What you return should be the lines of the data containing "induction", each in full.

■ ■ ■ ■ ■

(* ===== verification/World.v ===== *)
(** * World: what the program touches outside itself

    The files it reads and writes ([fs.readFileSync],
    [fs.writeFileSync], index.js 116 and 148), the console (lines 108 to
    159 and 235), the requests it sends ([http.request] and [req.end],
    lines 155-161), the listening socket ([app.listen], line 234) and
    the [js-yaml] library (lines 116 and 148).

    The library is an interface, [Yaml]: a parser and a printer with the
    four laws the theorems on registration need.  [RefCodec] is an
    instance of it, so that the laws are known to be consistent and so
    that examples run; its file format is not YAML syntax. *)

From Stdlib Require Import Ascii.
From stdpp Require Import base strings pretty numbers gmap countable option list.
From S2P Require Import Prelude JsValue.

Local Open Scope string_scope.
Local Open Scope nat_scope.
Local Open Scope list_scope.

(** ** Data *)

Inductive stream : Type :=
| Stdout
| Stderr.

(** An argument of [console.log] or [console.error]: a string, or an
    error object that was caught. *)
Inductive log_arg : Type :=
| Str (s : string)
| Err (e : exn).

Record log_line : Type := {
  to : stream;
  args : list log_arg
}.

(** An outgoing request, as [http.request] is given it. *)
Record ClientRequest : Type := {
  url : string;
  method : string
}.

(** [files] maps a path to the text of the file there; a path of
    [write_protected] is one that [writeFileSync] fails on.  [console]
    and [outbox] grow at the end.  [listening] is the port and the host
    of the server socket once [app.listen] was called. *)
Record world : Type := {
  files : gmap string string;
  write_protected : gset string;
  console : list log_line;
  outbox : list ClientRequest;
  listening : option (value * string)
}.

#[export] Instance stream_eq_dec : EqDecision stream.
Proof. solve_decision. Defined.

#[export] Instance log_arg_eq_dec : EqDecision log_arg.
Proof. solve_decision. Defined.

#[export] Instance log_line_eq_dec : EqDecision log_line.
Proof. solve_decision. Defined.

#[export] Instance ClientRequest_eq_dec : EqDecision ClientRequest.
Proof. solve_decision. Defined.

(** ** Operations *)

(** [fs.readFileSync(path, "utf8")] *)
Definition readFileSync (path : string) (w : world) : js string :=
  match files w !! path with
  | Some text => Ok text
  | None => Throw (SystemError "ENOENT")
  end.

(** [fs.writeFileSync(path, data)]: the file is replaced as a whole, or
    the call throws and the file is as before. *)
Definition writeFileSync (path data : string) (w : world) : js world :=
  if decide (path ∈ write_protected w) then Throw (SystemError "EACCES")
  else Ok {| files := <[path := data]> (files w);
             write_protected := write_protected w;
             console := console w;
             outbox := outbox w;
             listening := listening w |}.

(** The two system calls [fs.writeFileSync] makes on the file: it is
    opened for writing, which empties it or fails, and then the data is
    written.  Another process, or the end of this one, can come between
    the two. *)
Definition openSync_w (path : string) (w : world) : js world :=
  if decide (path ∈ write_protected w) then Throw (SystemError "EACCES")
  else Ok {| files := <[path := ""]> (files w);
             write_protected := write_protected w;
             console := console w;
             outbox := outbox w;
             listening := listening w |}.

Definition writeSync (path data : string) (w : world) : world :=
  {| files := <[path := data]> (files w);
     write_protected := write_protected w;
     console := console w;
     outbox := outbox w;
     listening := listening w |}.

Definition print (line : log_line) (w : world) : world :=
  {| files := files w;
     write_protected := write_protected w;
     console := console w ++ [line];
     outbox := outbox w;
     listening := listening w |}.

Definition console_log (a : list log_arg) : world → world :=
  print {| to := Stdout; args := a |}.

Definition console_error (a : list log_arg) : world → world :=
  print {| to := Stderr; args := a |}.

(** [http.request(url, { method }, ...)] followed by [req.end()] *)
Definition request_end (r : ClientRequest) (w : world) : world :=
  {| files := files w;
     write_protected := write_protected w;
     console := console w;
     outbox := outbox w ++ [r];
     listening := listening w |}.

(** [app.listen(port, host, ...)] *)
Definition listen (port : value) (host : string) (w : world) : world :=
  {| files := files w;
     write_protected := write_protected w;
     console := console w;
     outbox := outbox w;
     listening := Some (port, host) |}.

(** [path.join(__dirname, name)] for the directory of a script. *)
Definition path_join (dirname name : string) : string :=
  if decide (dirname = "/") then "/" +:+ name else dirname +:+ "/" +:+ name.

(** ** The printer's view of a document *)

(** A printer walks the elements of an array and the properties of an
    object: a named property attached to an array is not printed. *)
Fixpoint strip_extra (v : value) : value :=
  match v with
  | VArray elems _ => VArray (strip_extra <$> elems) []
  | VObject props => VObject (prod_map id strip_extra <$> props)
  | _ => v
  end.

(** ** The interface of js-yaml *)

(** [load] returns [undefined] for an empty document and otherwise
    a plain value; [dump] does not look at named properties of arrays;
    what [dump] prints of a plain value, [load] reads back.

    The last law is assumed of every [loaded] value.  This is more
    than the library is ever asked: an object of the model is an
    association list, and a list such as [("b", _); ("0", _)] is the
    keys of no JavaScript object, which has its array indices first.
    The program gets its documents from [load] and adds the keys
    [static_configs] and [targets] only, at the end, where JavaScript
    puts them. *)
Class Yaml : Type := {
  load : string → js value;
  dump : value → js string;
  load_empty : load "" = Ok VUndefined;
  load_plain v s : load s = Ok v → v = VUndefined ∨ loaded v = true;
  dump_strip_extra v : dump v = dump (strip_extra v);
  dump_load v : loaded v = true → ∃ s, dump v = Ok s ∧ load s = Ok v
}.

(** ** A reference codec *)

#[export] Instance number_countable : Countable number.
Proof.
  refine (inj_countable' (λ n, match n with NaN => None | Int z => Some z end)
            (λ o, match o with None => NaN | Some z => Int z end) _).
  by intros [].
Defined.

Definition value_enc : value → gen_tree (bool + number + string) :=
  fix go v :=
    let props l :=
      (λ kv : string * value, GenNode 0 [GenLeaf (inr kv.1); go kv.2]) <$> l in
    match v with
    | VUndefined => GenNode 0 []
    | VNull => GenNode 1 []
    | VBool b => GenLeaf (inl (inl b))
    | VNumber n => GenLeaf (inl (inr n))
    | VString s => GenLeaf (inr s)
    | VArray xs ex => GenNode 2 [GenNode 0 (go <$> xs); GenNode 0 (props ex)]
    | VObject ps => GenNode 3 (props ps)
    end.

Definition value_dec : gen_tree (bool + number + string) → value :=
  fix go t :=
    let prop t :=
      match t with
      | GenNode 0 [GenLeaf (inr k); x] => (k, go x)
      | _ => ("", VUndefined)
      end in
    match t with
    | GenNode 0 [] => VUndefined
    | GenNode 1 [] => VNull
    | GenLeaf (inl (inl b)) => VBool b
    | GenLeaf (inl (inr n)) => VNumber n
    | GenLeaf (inr s) => VString s
    | GenNode 2 [GenNode 0 xs; GenNode 0 ex] => VArray (go <$> xs) (prop <$> ex)
    | GenNode 3 ps => VObject (prop <$> ps)
    | _ => VUndefined
    end.

Lemma value_dec_enc v : value_dec (value_enc v) = v.
Proof.
  induction v as [| | | | |xs ex IHxs IHex|ps IHps] using value_ind'; try done.
  - simpl. f_equal.
    + rewrite <- list_fmap_compose. rewrite <- (list_fmap_id xs) at 2.
      apply Forall_fmap_ext_1. eapply Forall_impl; [exact IHxs|]. done.
    + rewrite <- list_fmap_compose. rewrite <- (list_fmap_id ex) at 2.
      apply Forall_fmap_ext_1. eapply Forall_impl; [exact IHex|].
      intros [k x] Hx. simpl in *. by rewrite Hx.
  - simpl. f_equal.
    rewrite <- list_fmap_compose. rewrite <- (list_fmap_id ps) at 2.
    apply Forall_fmap_ext_1. eapply Forall_impl; [exact IHps|].
    intros [k x] Hx. simpl in *. by rewrite Hx.
Qed.

#[export] Instance value_countable : Countable value.
Proof. exact (inj_countable' value_enc value_dec value_dec_enc). Defined.

(** A positive number as its binary digits, lowest first, and back. *)
Fixpoint bits (p : positive) : string :=
  match p with
  | xH => ""
  | xO p' => String "0"%char (bits p')
  | xI p' => String "1"%char (bits p')
  end.

Fixpoint unbits (s : string) : option positive :=
  match s with
  | "" => Some xH
  | String c s' =>
      if decide (c = "0"%char) then xO <$> unbits s'
      else if decide (c = "1"%char) then xI <$> unbits s'
      else None
  end.

Definition ref_load (s : string) : js value :=
  match s with
  | "" => Ok VUndefined
  | String _ s' =>
      match unbits s' ≫= decode with
      | Some v => if loaded v then Ok v else Throw (YAMLException "not a plain document")
      | None => Throw (YAMLException "unreadable")
      end
  end.

Definition ref_print (v : value) : string :=
  String "y"%char (bits (encode (strip_extra v))).

Definition ref_dump (v : value) : js string := Ok (ref_print v).

(** ** Lemmas *)

Lemma writeFileSync_Ok path data w w' :
  writeFileSync path data w = Ok w' ↔
  (path ∉ write_protected w) ∧
  w' = {| files := <[path := data]> (files w); write_protected := write_protected w;
          console := console w; outbox := outbox w; listening := listening w |}.
Proof. unfold writeFileSync. case_decide; naive_solver. Qed.

Lemma writeFileSync_Throw path data w e :
  writeFileSync path data w = Throw e ↔
  (path ∈ write_protected w) ∧ e = SystemError "EACCES".
Proof. unfold writeFileSync. case_decide; naive_solver. Qed.

(** [writeFileSync] is its two system calls one after the other. *)
Lemma writeFileSync_calls path data w :
  writeFileSync path data w = (let* w' := openSync_w path w in Ok (writeSync path data w')).
Proof.
  unfold writeFileSync, openSync_w, writeSync. case_decide; [done|]. simpl.
  by rewrite insert_insert_eq.
Qed.

Lemma unbits_bits p : unbits (bits p) = Some p.
Proof. induction p as [p IH|p IH|]; simpl; by rewrite ?IH. Qed.

Lemma strip_extra_loaded v : loaded v = true → strip_extra v = v.
Proof.
  induction v as [| | | | |xs ex IHxs _|ps IHps] using value_ind'; try done.
  - intros [Hall ->]%loaded_array. simpl. f_equal.
    rewrite <- (list_fmap_id xs) at 2. apply Forall_fmap_ext_1, Forall_forall.
    rewrite Forall_forall in IHxs, Hall. intros x Hx. by apply IHxs, Hall.
  - intros [Hall _]%loaded_object. simpl. f_equal.
    rewrite <- (list_fmap_id ps) at 2. apply Forall_fmap_ext_1, Forall_forall.
    rewrite Forall_forall in IHps, Hall. intros [k x] Hx.
    pose proof (IHps _ Hx (Hall _ Hx)) as Hs. unfold prod_map. simpl in *. by rewrite Hs.
Qed.

Lemma strip_extra_idemp v : strip_extra (strip_extra v) = strip_extra v.
Proof.
  induction v as [| | | | |xs ex IHxs _|ps IHps] using value_ind'; try done.
  - simpl. f_equal. rewrite <- list_fmap_compose. apply Forall_fmap_ext_1.
    eapply Forall_impl; [exact IHxs|]. done.
  - simpl. f_equal. rewrite <- list_fmap_compose. apply Forall_fmap_ext_1.
    eapply Forall_impl; [exact IHps|].
    intros [k x] Hx. unfold prod_map. simpl in *. by rewrite Hx.
Qed.

Lemma fmap_assoc_set (f : value → value) k x (props : list (string * value)) :
  prod_map id f <$> assoc_set k x props = assoc_set k (f x) (prod_map id f <$> props).
Proof.
  induction props as [|[k' y] props IH]; [done|]. simpl.
  case_decide; simpl; [done|]. f_equal. apply IH.
Qed.

(** A named property put on a list is lost on the printer: replacing
    a child by something that prints as the child did gives a document
    that prints as before. *)
Lemma strip_extra_with_prop v k y x :
  loaded v = true → child v k = Some y → strip_extra x = y →
  strip_extra (with_prop v k x) = v.
Proof.
  intros Hl Hy Hx. pose proof (strip_extra_loaded v Hl) as Hv.
  destruct v as [| | | | |elems extra|props]; try done.
  - apply loaded_array in Hl as [_ ->]. revert Hy. cbn [child with_prop strip_extra] in *.
    case_decide; [done|]. destruct (array_index k) as [i|]; [|done]. intros Hy.
    injection Hv as Hv. cbn [strip_extra]. by rewrite list_fmap_insert, Hv, Hx, list_insert_id.
  - cbn [child with_prop strip_extra] in *. injection Hv as Hv.
    by rewrite fmap_assoc_set, Hv, Hx, assoc_set_id.
Qed.

Lemma strip_extra_replace_path v p y x :
  loaded v = true → child_path v p = Some y → strip_extra x = y →
  strip_extra (replace_path v p x) = v.
Proof.
  revert v. induction p as [|k p IH]; intros v Hl; simpl; [by intros [= <-]|].
  destruct (child v k) as [vk|] eqn:Hk; simpl; [|done]. intros Hy Hx.
  apply (strip_extra_with_prop v k vk); [done..|]. apply IH; [|done..].
  by apply (loaded_child v k).
Qed.

Lemma ref_load_dump v s : loaded v = true → ref_dump v = Ok s → ref_load s = Ok v.
Proof.
  intros Hv [= <-]. simpl. rewrite unbits_bits. simpl.
  rewrite decode_encode, strip_extra_loaded by done. by rewrite Hv.
Qed.

Lemma ref_load_plain v s : ref_load s = Ok v → v = VUndefined ∨ loaded v = true.
Proof.
  destruct s as [|c s]; simpl; [by intros [= <-]; left|].
  destruct (unbits s ≫= decode) as [x|]; [|done].
  destruct (loaded x) eqn:Hx; [|done]. intros [= <-]. by right.
Qed.

Lemma ref_dump_strip_extra v : ref_dump v = ref_dump (strip_extra v).
Proof. unfold ref_dump, ref_print. by rewrite strip_extra_idemp. Qed.

(** The reference codec implements the interface. *)
#[export] Instance RefCodec : Yaml := {|
  load := ref_load;
  dump := ref_dump;
  load_empty := eq_refl;
  load_plain := ref_load_plain;
  dump_strip_extra := ref_dump_strip_extra;
  dump_load v Hv := ex_intro _ _ (conj eq_refl (ref_load_dump v _ Hv eq_refl))
|}.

■ ■ ■ ■ ■

Task answer ▸
  induction v as [| | | | |xs ex IHxs IHex|ps IHps] using value_ind'; try done.
Proof. induction p as [p IH|p IH|]; simpl; by rewrite ?IH. Qed.
  induction v as [| | | | |xs ex IHxs _|ps IHps] using value_ind'; try done.
  induction v as [| | | | |xs ex IHxs _|ps IHps] using value_ind'; try done.
  induction props as [|[k' y] props IH]; [done|]. simpl.
  revert v. induction p as [|k p IH]; intros v Hl; simpl; [by intros [= <-]|].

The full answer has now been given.